Among the entries, find the lines with the string "their" and report them.

Collected data entries
......
(* ===== verification/Metrics.v ===== *)
(** * Dashboard metrics

    [backend/app/services/metrics_service.py] and [api/v1/metrics.py]: the
    aggregates of a project's spans over a period, and their cache.  Each SQL
    statement is a function of the rows of the window; PostgreSQL's arithmetic
    on averages and quotients, its percentiles and [regexp_replace] are
    parameters, and the session's time zone is UTC.  Rows that tie in an
    [ORDER BY] come in the order of their first span, which SQL leaves open. *)

From S2P Require Import Prelude Text PyVal Decimal Schema App SpanSchema Storage Pipeline Buckets Json Cost Auth Traces.
From Stdlib Require Import SpecFloat.

Local Open Scope Z_scope.

(** ** Periods *)

Inductive Period : Type := P1h | P24h | P7d | P30d.

#[export] Instance period_eq_dec : EqDecision Period.
Proof. solve_decision. Defined.

Definition period_name (p : Period) : string :=
  match p with P1h => "1h" | P24h => "24h" | P7d => "7d" | P30d => "30d" end.

(** [pattern="^(1h|24h|7d|30d)$"] *)
Definition parse_period (s : string) : option Period :=
  List.find (λ p, String.eqb (period_name p) s) [P1h; P24h; P7d; P30d].

Definition PERIOD_TO_INTERVAL (p : Period) : Z :=
  match p with P1h => hour | P24h => 24 * hour | P7d => 7 * day | P30d => 30 * day end.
......
*OUTPUT FOR THIS TASK:*
    aggregates of a project's spans over a period, and their cache.  Each SQL
    [ORDER BY] come in the order of their first span, which SQL leaves open. *)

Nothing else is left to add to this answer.